## TASK TO COMPLETE
What are the lines of the listing below, word for word, from the first down to the one that contains "Lemma update_received f"?

## THE INPUT
Lemma receive_received w p w' : receive w = (Ok p, w') -> received (history w') = Datatypes.S (received (history w)).
Proof.
  unfold receive. rewrite M_gets_run. unfold mbind at 1, M_bind at 1, on_net, zoom.
  destruct (receive_packet (net w)) as [[q| | |] t]; try done. intros [= _ <-]. cbn [history log set_net].
  rewrite received_app. cbn. lia.
Qed.

Lemma update_received f w u w' : update_channel f w = (Ok u, w') -> received (history w') = received (history w).
Proof. unfold update_channel. rewrite M_gets_run, M_lift_res. destruct (f _); try done. by intros [= _ <-]. Qed.

Lemma global_received p w u w' : handle_global_request p w = (Ok u, w') -> received (history w') = received (history w).
Proof.
  unfold handle_global_request. rewrite M_lift_res. destruct (parse_global_request p) as [g| | |]; try done.
  destruct (want_reply g); [|by intros [= _ <-]]. unfold send. rewrite M_modify_run. unfold on_net, zoom.
  cbn [net log]. destruct (send_packet _ _) as [[] t]; try done. intros [= _ <-].
  cbn [history log set_net]. rewrite received_app. cbn. lia.
Qed.

Lemma open_round_receives w w' :
  open_round w = (Ok None, w') -> received (history w') = Datatypes.S (received (history w)).
Proof.
  unfold open_round. rewrite M_gets_run. destruct (open (chan w)); [done|].
  intros (p & w1 & Hr & E)%M_bind_Ok. rewrite <- (receive_received _ _ _ Hr).
  destruct (size p =? 0); [done|]. apply M_bind_Ok in E as (b & w2 & Hb & E). injection Hb as _ <-.
  apply M_bind_Ok in E as (u & w2 & Hm & E). injection E as <-.
  destruct (b =? _); [by eapply update_received|]. destruct (b =? _); [by apply M_bind_Ok in Hm as (? & ? & _ & ?)|].
  destruct (b =? _); [by eapply global_received|done].
Qed.

Lemma wait_round_receives name w w' :
  wait_round name w = (Ok None, w') -> received (history w') = Datatypes.S (received (history w)).
Proof.
  unfold wait_round. intros (p & w1 & Hr & E)%M_bind_Ok. rewrite <- (receive_received _ _ _ Hr).
  destruct (size p =? 0); [done|]. apply M_bind_Ok in E as (b & w2 & Hb & E). injection Hb as _ <-.
  rewrite M_gets_run in E. destruct (b =? _); [by apply M_bind_Ok in E as (? & ? & _ & ?)|].
  destruct (b =? _); [by apply M_bind_Ok in E as (? & ? & _ & ?)|].
  destruct (b =? _). { apply M_bind_Ok in E as (u & w2 & Hm & E). injection E as <-. by eapply global_received. }
  destruct (b =? _); [|done]. apply M_bind_Ok in E as (u & w2 & Hm & E). injection E as <-. by eapply update_received.
Qed.

Lemma rounds_receive {A} (body : M (World S) (option A)) n w w' l :
  (forall w w', body w = (Ok None, w') -> received (history w') = Datatypes.S (received (history w))) ->
  rounds body n w w' -> history w' = history w ++ l -> received l = n.
Proof.
  intros Hb Hr Hl. assert (Hn : received (history w') = (n + received (history w))%nat).
  { clear Hl. induction Hr as [w|n w w1 w2 E H IH]; [done|]. rewrite IH, (Hb _ _ E). lia. }
  rewrite Hl, received_app in Hn. lia.
Qed.

(** Whatever the fuel of [packet_loop], it is enough. *)
Lemma rounds_iterate {A} (body : M (World S) (option A)) n w w' x :
  rounds body n w w' -> iterates body w' x -> iterates body w x.
Proof. induction 1 as [w|n w w1 w2 E H IH]; intros Hx; [done|]. eapply iterates_again; [exact E|auto]. Qed.

Lemma open_rounds n w w' :
  encrypted w -> open (chan w) = false -> rounds open_round n w w' ->
  encrypted w' /\ exists l, history w' = history w ++ l /\ received l = n /\
    (chan w' = chan w /\ waiting (chan w) l (chan w) \/
     exists k p, l = k ++ [Recv true p] /\ waiting (chan w) k (chan w) /\
       open_confirmation_spec p (chan w) (chan w') /\ open_round w' = (Ok (Some tt), w')).
Proof.
  intros He Ho Hr.
  assert (Hn : forall l, history w' = history w ++ l -> received l = n)
    by (intros l; by apply (rounds_receive _ _ _ _ _ open_round_receives)).
  pose proof (rounds_keep _ _ _ _ _ n w w' (open_round_keeps w [] (polls w) (chan w) Ho) Hr) as Hk.
  destruct Hk as [(k & Hk & Hp & Hc & _)|(k & p & c' & Hk & Hconf & Hp & Hc & _)].
  - left. exists []. split; [apply waiting_done|]. split; [by apply performed_refl|done].
  - destruct Hp as (He' & Hh & _). split; [done|]. exists k. split; [exact Hh|]. split; [by apply Hn|]. by left.
  - destruct Hp as (He' & Hh & _). split; [done|]. exists (k ++ [Recv true p]). split; [exact Hh|]. split; [by apply Hn|]. right.
    exists k, p. rewrite Hc. split; [done|]. split; [done|]. split; [done|].
    unfold open_round. rewrite M_gets_run, Hc.
    destruct Hconf as (? & ? & ? & _ & _ & _ & _ & _ & ->). done.
Qed.

Lemma wait_rounds name n w w' :
  encrypted w -> live (chan w) -> rounds (wait_round name) n w w' ->
  encrypted w' /\ exists l, history w' = history w ++ l /\ received l = n /\ waiting (chan w) l (chan w').
Proof.
  intros He Hlive Hr.
  pose proof (rounds_keep _ _ _ _ _ n w w' (wait_round_keeps w [] (polls w) (chan w) name Hlive) Hr) as Hk.
  destruct Hk as (k & c' & Hk & Hp & Hc & _).
  - exists [], (chan w). split; [apply waiting_done|]. split; [by apply performed_refl|done].
  - destruct Hp as (He' & Hh & _). split; [done|]. exists k. split; [exact Hh|]. split; [|by rewrite Hc].
    by apply (rounds_receive _ _ _ _ _ (wait_round_receives name) Hr).
Qed.

(** ** Properties *)

(** C15: the loops come to their end, and the shell loop only as far as its input
    does.  Each turn of the loop that opens the channel takes one packet off the
    connection and goes on only if it is a global request or the server's
    confirmation, after which the next turn returns; each turn of the wait for the
    answer to a request takes one packet and goes on only if it is a global request
    or a window adjustment.  In the shell loop [poll] may report anything any number of times: a turn that is not idle uses
    up bytes of the server or keys of the user and exchanges at least one packet,
    so that there are at most as many as bytes and keys to come; idle turns, a
    signal or a keyboard at the end of its input, change nothing; and no turn
    follows the one that closes the channel.  The exception is real: while the
    server takes data and the keyboard is at its end, the loop goes round any
    number of times without waiting and without any effect. *)
Theorem every_turn_accounted w :
  encrypted w ->
  (open (chan w) = false -> forall n w', rounds open_round n w w' ->
     packet_loop open_round w = packet_loop open_round w' /\ (n + bytes_left w' <= bytes_left w)%nat /\
     exists l, history w' = history w ++ l /\ received l = n /\
       (chan w' = chan w /\ waiting (chan w) l (chan w) \/
        exists k p, l = k ++ [Recv true p] /\ waiting (chan w) k (chan w) /\
          open_confirmation_spec p (chan w) (chan w') /\ open_round w' = (Ok (Some tt), w'))) /\
  (live (chan w) -> forall name n w', rounds (wait_round name) n w w' ->
     packet_loop (wait_round name) w = packet_loop (wait_round name) w' /\ (n + bytes_left w' <= bytes_left w)%nat /\
     exists l, history w' = history w ++ l /\ received l = n /\ waiting (chan w) l (chan w')) /\
  (live (chan w) -> forall es w', turns es w w' ->
     (forall ps, shell_loop (set_polls (es ++ ps) w) = shell_loop (set_polls ps w')) /\
     (length es + input_left w' <= idle_turns es w + input_left w)%nat /\
     (exists i, session_steps (chan w) i (chan w') /\ performed i w w' /\ (length es <= idle_turns es w + length (evs i))%nat) /\
     (idle_turns es w = length es -> set_polls [] w' = set_polls [] w) /\
     (live (chan w') \/ open (chan w') = false /\ forall e, turn e w' = (Ok (Some tt), set_polls [e] w'))) /\
  (live (chan w) -> 0 < remote_window (chan w) -> forall ks, keyboard (con w) = KeysEof :: ks ->
     forall n, turns (replicate n (PollReady true false false)) (set_polls [] w) (set_polls [] w)).
Proof.
  intros He. split_and!.
  - intros Ho n w' Hr. destruct (open_rounds n w w' He Ho Hr) as [He' Hl]. split; [|split; [|exact Hl]].
    + apply (iterates_det open_round w); [by apply open_loop_iterates|].
      eapply rounds_iterate; [exact Hr|by apply open_loop_iterates].
    + apply (rounds_bytes _ _ _ _ open_round_progress Hr), He.
  - intros Hlive name n w' Hr. destruct (wait_rounds name n w w' He Hlive Hr) as [He' Hl]. split; [|split; [|exact Hl]].
    + apply (iterates_det (wait_round name) w); [by apply wait_loop_iterates|].
      eapply rounds_iterate; [exact Hr|by apply wait_loop_iterates].
    + apply (rounds_bytes _ _ _ _ (wait_round_progress name) Hr), He.
  - intros Hlive es w' Ht. destruct (turns_steps es w w' Ht He Hlive) as (i & Hi & Hp & Hn & Hm).
    split; [intros ps; by apply shell_loop_turns|]. split; [done|]. split; [by exists i|].
    split; [by apply turns_idle|]. destruct (steps_live _ _ _ Hlive Hi) as [|Hc]; [by left|right].
    split; [done|]. intros e. by apply turn_closed.
  - intros Hlive Hr ks Hk n. by apply (spin_turns n w ks).
Qed.
Lemma encrypt_packet_succeeds t p e :
  outgoing_encryption_active_ (obj t) = true -> outgoing_cipher_ (obj t) = Some e -> size p <= 35000 ->
  exists c e', encrypt_outgoing_packet p t = (Ok c, with_outgoing_cipher e' t) /\ size c = size p.
Proof.
  intros Hact He Hp. unfold encrypt_outgoing_packet. rewrite Hact, He. cbn [negb].
  unfold int_max. rewrite Z.gtb_ltb, (proj2 (Z.ltb_ge _ _)) by lia.
  pose proof (encrypt_succeeds e p) as Hs. destruct (EVP_EncryptUpdate e p) as [[st c] e'] eqn:Henc. cbn in Hs. subst st.
  pose proof (encrypt_length _ _ _ _ Henc) as Hl. rewrite Hl, !Z.eqb_refl. cbn [negb].
  exists c, e'. by split.
Qed.

(** With room on the connection a packet is sent. *)
Lemma send_packet_succeeds t payload :
  wf_transport (obj t) -> 1 <= size payload <= 34976 -> size payload + 56 <= room (sock_ t) ->
  exists s' c, send_packet payload t =
      (Ok tt, counted s' (after_padding (outgoing_encryption_active_ (obj t)) payload (rand t)) c t) /\
    incoming s' = incoming (sock_ t) /\ room (sock_ t) - (size payload + 56) <= room s' /\
    (is_Some (outgoing_cipher_ (obj t)) -> is_Some c).
Proof.
  intros (_ & _ & Hkeys & _) Hp Hroom. pose proof (send_packet_start t payload ltac:(lia)) as Hstart. cbn zeta in Hstart.
  unfold after_padding. set (active := outgoing_encryption_active_ (obj t)) in *.
  set (pad := calculate_padding_length active (size payload)) in *.
  destruct (padding_length_spec active (size payload)) as [Hpad _]; [lia|]. fold pad in Hpad.
  assert (Hpad' : 4 <= pad <= 19) by (destruct (block_cases active); lia).
  pose proof (size_randombytes pad (rand t)) as Hq. destruct (randombytes_buf pad (rand t)) as [padding r].
  cbn in Hq. specialize (Hq ltac:(lia)). unfold max_packet_size in Hstart.
  rewrite (proj2 (Z.ltb_ge _ _)), Z.gtb_ltb, (proj2 (Z.ltb_ge _ _)) in Hstart by lia.
  assert (Hf : size (frame payload padding) = 5 + size payload + pad) by (rewrite size_frame; lia).
  cbn [snd]. destruct active eqn:Hact; unfold active in Hact.
  - destruct (Hkeys eq_refl) as [[e He] [key Hkey]].
    destruct (calculate_hmac_succeeds (outgoing_sequence_ (obj t)) (frame payload padding) key) as [mac Hmac].
    pose proof (size_calculate_hmac _ _ _ _ Hmac) as Hm.
    destruct (encrypt_packet_succeeds (with_rand r t) (frame payload padding) e Hact He) as (c & e' & Henc & Hc); [lia|].
    destruct (sock_write_ok (with_outgoing_cipher e' (with_rand r t)) (c ++ mac)) as (s' & Hw & _ & Hin & Hr).
    { rewrite size_app, Hc, Hf, Hm. cbn. lia. }
    exists s', (Some e'). split; [|split; [exact Hin|split; [|by intros _; eexists]]].
    + rewrite Hstart. unfold mbind at 1, M_bind at 1. rewrite !M_gets_run. cbn [obj with_rand]. rewrite Hkey.
      rewrite (M_lift_run (key_of (Some key)) _ _ key eq_refl), (M_lift_run _ _ _ _ Hmac), (M_bind_run _ _ _ _ _ Henc), Hw.
      cbn. unfold counted, with_outgoing_cipher, with_obj. by rewrite Hact.
    + rewrite Hr. cbn. rewrite size_app, Hc, Hf, Hm. lia.
  - destruct (sock_write_ok (with_rand r t) (frame payload padding)) as (s' & Hw & _ & Hin & Hr).
    { rewrite Hf. cbn. lia. }
    exists s', (outgoing_cipher_ (obj t)). split; [|split; [exact Hin|split; [|done]]].
    + by rewrite Hstart, (M_bind_run _ _ _ _ _ Hw).
    + rewrite Hr. cbn. rewrite Hf. lia.
Qed.

(** *** The state between two packets *)

Lemma synced_incoming (a : tstate S') t t' :
  incoming_encryption_active_ (obj t') = incoming_encryption_active_ (obj t) ->
  incoming_sequence_ (obj t') = incoming_sequence_ (obj t) ->
  incoming_cipher_ (obj t') = incoming_cipher_ (obj t) -> incoming_mac_key_ (obj t') = incoming_mac_key_ (obj t) ->
  synced a t -> synced a t'.
Proof. unfold synced. by intros -> -> -> ->. Qed.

## EXERCISE SOLUTION
Lemma receive_received w p w' : receive w = (Ok p, w') -> received (history w') = Datatypes.S (received (history w)).
Proof.
  unfold receive. rewrite M_gets_run. unfold mbind at 1, M_bind at 1, on_net, zoom.
  destruct (receive_packet (net w)) as [[q| | |] t]; try done. intros [= _ <-]. cbn [history log set_net].
  rewrite received_app. cbn. lia.
Qed.

Lemma update_received f w u w' : update_channel f w = (Ok u, w') -> received (history w') = received (history w).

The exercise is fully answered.